She needs six to bring back the plastic because Mayor Keller is sure to veto the measure if it reaches his desk. It takes six votes to override a mayoral veto. If there is a veto and an override it would be the first one by the new council that took office in January and would represent a tick toward the center by the panel. 

The ban on the plastic bags is a fave of progressive enviros. Dem Councilors Pat Davis and Ike Benton are big Fans. But Republican Bassan says she's received numerous complaints from constituents over the issue which is on again off again. Keller temporarily allowed the popular bags during Covid but the ban took effect again last August. From her City Hall office Bassan tells us:

This ban is another annoyance on top of multiple annoyances that have afflicted us since Covid and it's one we can do something about--by giving people a choice. 

Okay. But what about going to all paper bags? She told TV news:

We can bolster paper all we want. But there's still some unintended consequences and problems with that. It takes seven truck full truckloads to transport the same amount of paper bags as it does for one truckful to transport the same amount of those single-use plastic bags.

Councilor Bassan
In the post-Covid era Bassan, who often tacks to the middle, says shoppers have grown skeptical of "dirty, germ carrying" bags they tote to the market and have to wash regularly but often don't. She also says the city should be more concerned with its subpar recycling effort of plastics, not the single use plastic bags. 

There appears to be a weariness toward some aspects of progressive politics as the city continues to be bedeviled by the ongoing crime wave. Bassan may have caught the vibe and Keller may have to play catch up as he has tried to do with a more tough on crime stance during the recent legislative session.

The Council is 5 to 4 with Dems in the majority. But Dem westside Councilor Louis Sanchez is a conservative and his could be the fifth vote for lifting the bag ban. The sixth? That could be Dem Councilor Klarissa Pena. 

Keller has been urging neighborhood groups to call their councilors in support of keeping the ban. The council meets Monday. It is uncertain whether there will be a final vote on the bill which has passed one council committee. 

DATELINE ROSWELL

State Dems head to Roswell this weekend for their preprimary convention. The GOP preprimary last weekend went off the rails because of vote counting snafus. That should be avoided by the Dems. Delegates will vote remotely and the results of the balloting to place candidates on the June 7 primary ballot won't be announced until March 13.  The event will be headlined by MLG and Senator Heinrich. 

DATELINE CORRALES

Former Corrales Mayor Phil Gasteyer writes of this week's village election results:

Joe: We had an interesting mayoral election.

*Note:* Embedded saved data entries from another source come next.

(* ===== verification/Communications.v ===== *)
(** * [communications/policy.py]: deterministic customer-communication policy

    Pure evaluation of one send boundary.  An aware datetime converted to UTC is
    its instant in microseconds, so [_as_utc] returns an instant and [isoformat]
    is applied to [utc] of it.  Dates are day numbers; the first and last
    representable years are not modelled. *)

From stdpp Require Import base list strings pretty sets.
From Stdlib Require Import ZArith Lia.
From S2P Require Import Prelude Python PyTime Json Limits Contracts Definitions.

#[local] Open Scope Z_scope.

Inductive CommunicationBlockCode :=
  | PROCESS_EXPIRED | OPTED_OUT | AUTOMATED_RESPONSE_LOOP | QUIET_HOURS
  | PROCESS_MESSAGE_LIMIT | RATE_LIMIT | FOLLOW_UP_LIMIT | MINIMUM_INTERVAL.
Definition block_code_value (c : CommunicationBlockCode) : string :=
  match c with
  | PROCESS_EXPIRED => "process_expired" | OPTED_OUT => "opted_out"
  | AUTOMATED_RESPONSE_LOOP => "automated_response_loop" | QUIET_HOURS => "quiet_hours"
  | PROCESS_MESSAGE_LIMIT => "process_message_limit" | RATE_LIMIT => "rate_limit"
  | FOLLOW_UP_LIMIT => "follow_up_limit" | MINIMUM_INTERVAL => "minimum_interval"
  end%string.
#[export] Instance CommunicationBlockCode_eq_dec : EqDecision CommunicationBlockCode.
Proof. solve_decision. Defined.

Record CommunicationBlock := mkBlock {
  cb_code : CommunicationBlockCode; cb_message : string; cb_next_allowed_at : option Z
}.

Record CommunicationPolicy := mkCommunicationPolicy {
  cp_outbound_action_types : list string;
  cp_reply_event_types : list string;
  cp_max_follow_ups_without_reply : Z;
  cp_minimum_follow_up_interval : Z;
  cp_opt_out_event_types : list string;
  cp_automated_response_event_types : list string;
  cp_quiet_hours : option DailyQuietHours;
  cp_max_outbound_messages_per_process : Z;
  cp_max_outbound_messages_per_window : Z;
  cp_outbound_message_window : Z;
  cp_maximum_process_lifetime : Z
}.

(** [CommunicationPolicy.from_definition] *)
Definition communication_policy (d : ProcessDefinition) : CommunicationPolicy :=
  let c := pd_communications d in
  let l := pd_limits d in {|
  cp_outbound_action_types := cc_outbound_action_types c;
  cp_reply_event_types := cc_reply_event_types c;
  cp_max_follow_ups_without_reply := pl_max_follow_ups_without_reply l;
  cp_minimum_follow_up_interval := hours (pl_minimum_follow_up_interval_hours l);
  cp_opt_out_event_types := cc_opt_out_event_types c;
  cp_automated_response_event_types := cc_automated_response_event_types c;
  cp_quiet_hours := cc_quiet_hours c;
  cp_max_outbound_messages_per_process := pl_max_outbound_messages_per_process l;
  cp_max_outbound_messages_per_window := pl_max_outbound_messages_per_window l;
  cp_outbound_message_window := hours (pl_outbound_message_window_hours l);
  cp_maximum_process_lifetime := days (pl_maximum_process_lifetime_days l)
|}.

Record CommunicationSafetySnapshot := mkSnapshot {
  css_evaluated_at : Z;
  css_outbound_allowed_now : bool;
  css_blocks : list CommunicationBlock;
  css_outbound_messages_total : Z;
  css_outbound_messages_in_window : Z;
  css_follow_ups_since_reply : Z;
  css_last_human_reply_at : option Z;
  css_latest_automated_response_at : option Z;
  css_opted_out_at : option Z;
  css_process_expires_at : Z;
  css_rate_window_started_at : Z
}.

(** [CommunicationSafetySnapshot.require_allowed] *)
Definition require_allowed (s : CommunicationSafetySnapshot) : result unit :=
  match css_blocks s with
  | b :: _ => raise CommunicationSafetyBlocked (cb_message b)
  | [] => Ok tt
  end.

Record CommunicationSafetyFacts := mkFacts {
  csf_process_created_at : datetime;
  csf_outbound_message_times : list datetime;
  csf_prior_outbound_message_times : option (list datetime);
  csf_last_human_reply_at : option datetime;
  csf_latest_automated_response_at : option datetime;
  csf_opted_out_at : option datetime;
  csf_reserve_next_message : bool
}.

Definition _as_utc (value : datetime) (label : string) : result Z :=
  if is_naive value then raise ValueError (label +:+ " must be timezone-aware") else Ok (instant value).

Definition _optional_as_utc (value : option datetime) (label : string) : result (option Z) :=
  match value with None => Ok None | Some d => t ← _as_utc d label; Ok (Some t) end.

(** [tuple(_as_utc(value, label=label) for value in values)] *)
Fixpoint all_as_utc (values : list datetime) (label : string) : result (list Z) :=
  match values with
  | [] => Ok []
  | d :: ds => t ← _as_utc d label; ts ← all_as_utc ds label; Ok (t :: ts)
  end.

Dr. Jim Fahey (a retired ortho surgeon, 3-time Councilor) defeated Gary Kanin (age 89, Village mayor '92-'06, former newscaster and ad exec). About 35% of those registered voted--compared to Rio Rancho's 14%. Though local elections are nonpartisan, significant GOP money backed Kanin. He had 5 mailers to postal patrons and hundreds of yard signs. One thing more: Republican state Rep. Jane Powdrell's District 44 has been changed to cover all of Corrales; the GOP's failed mayoral investment gambit may bode ill for Jane. 

Thanks, Phil. We didn't know Gary Kanin was running again. We remember him well from years ago. By then he was done with news anchoring and was in advertising at KOAT-TV but he still had the "voice of God."

CHASE DEPARTS

A Senior Alligator of the Republican variety reports:

Joe, Claire Chase and family have moved to Dallas, TX. There had been speculation that she might run for Congress or lt. governor. Also, she will soon be resigning as chair of the Chaves County GOP, if she hasn't already. 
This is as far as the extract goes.